The basic tenets of our strategy are as follows:

  • The assumption is that the next interest rate movements will be upwards.
  • Governments and the banking/finance communities worldwide have a vested interest in keeping interest rate movements within a tolerable band for mortgage holders in particular.
  • Our base case assumes a doubling of effective interest rates within the next interest rate cycle, meaning in increase over the coming years of approximately 2% per annum.
  • The speed of interest rate increases is unable to be accurately determined, so we use the market rates for BBSY between 90 days and 10 years as an indication of the market view of the expected rate of rise in interest rates.
  • Our financial models for Natgen investment trusts assume a commencing interest rate above the current short term BBSY (bank bill swap rate) and provide an increase in this rate during the latter years of Natgen investment trusts based on advice from financiers, other market participants and Reserve Bank guidance.
  • The response to this interest rate information may vary. For example, Natgen has chosen to fix the interest rate of the debt for the Kingsthorpe Central Shopping Centre for the term of the loan, whereas the interest rate for Rededge Goodna will remain variable in the short term, pending further market indications. Both these responses are based on our interpretation of available information and our consideration of the best outcomes for our unitholders in each individual case.
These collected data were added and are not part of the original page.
(** [OutputUHD::check_gps]: the members afterwards and the exception,
    if the call throws. *)
Definition check_gps (c : OutputUHDConfig) (st : gps_state) (env : gps_env)
  : gps_state * option exn :=
  match clock_monotonic env with
  | None =>
      (st, Some (runtime_error
                   ("clock_gettime failure: " ++ strerror_errno env)))
  | Some time_now =>
      if gpsfix_needs_check c
         && (if Qlt_le_dec (inject_Z (last_gps_fix_check st)
                            + inject_Z gps_fix_check_interval / 2)
                           (inject_Z time_now)
             then true else false)
      then
        if gps_fix_task_joinable st then
          match gps_fix_future env with
          | Some has_fix =>
              let n :=
                if has_fix then 0
                else int32 (num_checks_without_gps_fix st + 1) in
              (mk_gps_state time_now false n,
               if int32 (gps_fix_check_interval * n)
                  >? maxGPSHoldoverTime c
               then Some (runtime_error
                            ("Lost GPS Time Lock for " ++
                             string_of_seconds
                               (int32 (gps_fix_check_interval * n))
                             ++ " seconds"))
               else None)
          | None => (mk_gps_state time_now true
                       (num_checks_without_gps_fix st), None)
          end
        else
          (* the sensor is read in a thread of its own *)
          (mk_gps_state time_now true (num_checks_without_gps_fix st), None)
      else (st, None)
  end.

End ClockSupervisor.

End OutputUHD.

(** ** Instances on which the model runs *)

Module Standin.

(** Rationals in the place of single precision: exact sums and products,
    a square root rounded down, rounding to the nearest integer, and
    four-byte little-endian integers as the stored form. *)
Definition q_hypot (a b : Q) : Q :=
  let s := (a * a + b * b)%Q in
  Qmake (Z.sqrt (Qnum s * Zpos (Qden s))) (Qden s).

Definition q_lrint (q : Q) : Z :=
  (2 * Qnum q + Zpos (Qden q)) / (2 * Zpos (Qden q)).

Definition q_decode (data : list byte) : Q :=
  inject_Z (fold_right (fun b acc => Z.of_N (Byte.to_N b) + 256 * acc) 0 data).

Definition byte_of_Z (z : Z) : byte :=
  match Byte.of_N (Z.to_N (z mod 256)) with
  | Some b => b
  | None => x00
  end.

Definition q_encode (q : Q) : list byte :=
  let z := uint32 (q_lrint q) in
  map (fun i => byte_of_Z (z / 256 ^ i)) [0; 1; 2; 3].

Definition rationals : FloatOps Q :=
  Build_FloatOps Q (fun q => q) Qplus Qminus Qmult q_hypot q_lrint
    q_decode q_encode.

(** Modelled from the spec: [frame_timestamp::operator+=] of the absent
    [TimestampDecoder.h]. Adding a duration advances the stamp by its
    number of ticks of 1/16 384 000 s, carrying into seconds. *)
Definition add_seconds (t : frame_timestamp) (diff : Q) : frame_timestamp :=
  let ticks := Qfloor (diff * inject_Z 16384000) in
  let total := timestamp_sec t * 16384000 + timestamp_pps t + ticks in
  mk_frame_timestamp (fct t) (uint32 (total / 16384000))
    (total mod 16384000) (timestamp_valid t) (timestamp_refresh t).

Definition ticks_arith : TimestampArith := Build_TimestampArith add_seconds.

(** Rounding to the nearest number with a significand of 53 bits, ties
    to even: the rounding of IEEE 754 double precision for the numbers
    whose magnitude is that of a normal double. [e] is the exponent of
    [q], that is [2 ^ e <= |q| < 2 ^ (e + 1)], and [m] the significand
    of the result, an integer of [2 ^ 52, 2 ^ 53]. *)
Definition round_binary64 (q : Q) : Q :=
  let n := Z.abs (Qnum q) in
  let d := Z.pos (Qden q) in
  if n =? 0 then 0%Q
  else
    let e0 := Z.log2 n - Z.log2 d in
    let reaches (e : Z) :=
      if 0 <=? e then d * 2 ^ e <=? n else d <=? n * 2 ^ (- e) in
    let e := if reaches e0 then e0 else e0 - 1 in
    let num := if 0 <=? 52 - e then n * 2 ^ (52 - e) else n in
    let den := if 0 <=? 52 - e then d else d * 2 ^ (e - 52) in
    let f := num / den in
    let r := num mod den in
    let m :=
      if 2 * r <? den then f
      else if den <? 2 * r then f + 1
      else if Z.even f then f else f + 1 in
    let magnitude :=
      if 0 <=? e - 52 then inject_Z (m * 2 ^ (e - 52))
      else Qred (Qmake m (Z.to_pos (2 ^ (52 - e)))) in
    if Qnum q <? 0 then Qopp magnitude else magnitude.

Definition binary64 : DoubleArith := Build_DoubleArith round_binary64.

End Standin.

(** * Proofs *)

Lemma uint32_range z : 0 <= uint32 z < 2 ^ 32.
Proof. unfold uint32. apply Z.mod_pos_bound. lia. Qed.

Lemma uint64_range z : 0 <= uint64 z < 2 ^ 64.
Proof. unfold uint64. apply Z.mod_pos_bound. lia. Qed.

Lemma uint32_small z : 0 <= z < 2 ^ 32 -> uint32 z = z.
Proof. intros H. unfold uint32. now apply Z.mod_small. Qed.

Lemma uint64_small z : 0 <= z < 2 ^ 64 -> uint64 z = z.
Proof. intros H. unfold uint64. now apply Z.mod_small. Qed.


(** ** Timestamp arithmetic *)











(** ** The lookup-table predistorter *)

Section LookupTable.

Context {F : Type} {FO : FloatOps F}.

Lemma store_length {A : Type} (l l' : list A) i v :
  MemlessPoly.store l i v = Some l' -> length l' = length l.
Proof.
  unfold MemlessPoly.store. destruct (Nat.ltb i (length l)) eqn:E; [|discriminate].
  apply Nat.ltb_lt in E. intros H.
  assert (Hl : l' = firstn i l ++ v :: skipn (S i) l) by congruence.
  rewrite Hl, length_app, length_firstn.
  change (length (v :: skipn (S i) l)) with (S (length (skipn (S i) l))).
  rewrite length_skipn. lia.
Qed.
Lemma firstn_snoc_nth {A} (l : list A) (i : nat) (d : A) :
  (i < List.length l)%nat -> firstn (S i) l = firstn i l ++ [nth i l d].
Proof.
  revert i; induction l as [|x l IH]; intros i H; simpl in H; [lia|].
  destruct i as [|i]; [reflexivity|].
  cbn [firstn nth app]. simpl. f_equal. apply IH. lia.
Qed.

(** The index loop visits the entries from the last to the first. *)
Lemma parse_stop_time_loop_rev (each_stop : list str) (n : nat)
    (acc : list (list str)) :
  (n <= List.length each_stop)%nat ->
  parse_stop_time_loop each_stop n acc =
  acc ++ rev (map (fun each => split each ","%char) (firstn n each_stop)).
Proof.
  revert acc; induction n as [|i IH]; intros acc H.
  - simpl. now rewrite app_nil_r.
  - cbn [parse_stop_time_loop]. rewrite IH by lia.
    rewrite (firstn_snoc_nth each_stop i []) by lia.
    rewrite map_app, rev_app_distr. simpl. now rewrite <- app_assoc.
Qed.

Lemma parse_stop_time_rev (requests_times : str) :
  parse_stop_time requests_times =
  rev (map (fun each => split each ","%char)
           (split (strip requests_times ";") ";"%char)).
Proof.
  unfold parse_stop_time. rewrite parse_stop_time_loop_rev by lia.
  now rewrite firstn_all.
Qed.



Lemma freeze_time_unfold (st : state) :
  freeze_time st =
  let g := global_time st + 1 in
  let st1 := set_global_time g st in
  if g =? 1 then (Return tt, st1, [])
  else freeze_scan g (stop_times st) st1.
Proof.
  unfold freeze_time, bind, modify, gets. simpl.
  destruct (global_time st + 1 =? 1); simpl.
  - reflexivity.
  - destruct (freeze_scan _ _ _) as [[o st2] ev]. reflexivity.
Qed.




End Pacing.


Open Scope nat_scope.

(* ================================================================= *)
(** ** Relations between the state before and after *)

Section Respects.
Current interest rate market indications

Following the most recent inflation figures, medium term fixed interest rates jumped significantly, indicating that the market is factoring in a series of increases earlier than previously expected.

The consensus view of bank economists is bringing interest rates increases forward from 2024 into 2023 and to some extent into the latter part of 2022. The Reserve Bank, on the other hand, is taking a somewhat more conservative approach. In its latest Statement on Monetary Policy (November 2021), the Reserve Bank has made observations about the international environment, domestic economic conditions and domestic financial conditions which are consistent with it’s conservative growth expectations on interest rates.

Whilst a multitude of factors are at play, my reading is that the RBA sees the current inflation spike as just that – a spike, which has been caused largely by supply constraints as global supply chains re-start following Covid-related shutdowns on all continents. The Delta strain further extended supply constraint conditions. However, as supply chains recover, the expectation is that the inflation spike will normalise and long term inflationary pressures will return to closer to pre-pandemic levels. Even widely-publicised labour market shortages are expected to have only moderate impacts in Australia, given our predominantly services based economy and reintroduction of foreign students and workers into the economy in 2022.

In the end, only time will tell whether the market response or RBA analysis is correct. Notwithstanding this uncertainty, we at Natgen will continue to take a risk-managed approach to interest rate decision making, with unitholder return and risk reduction as the central considerations.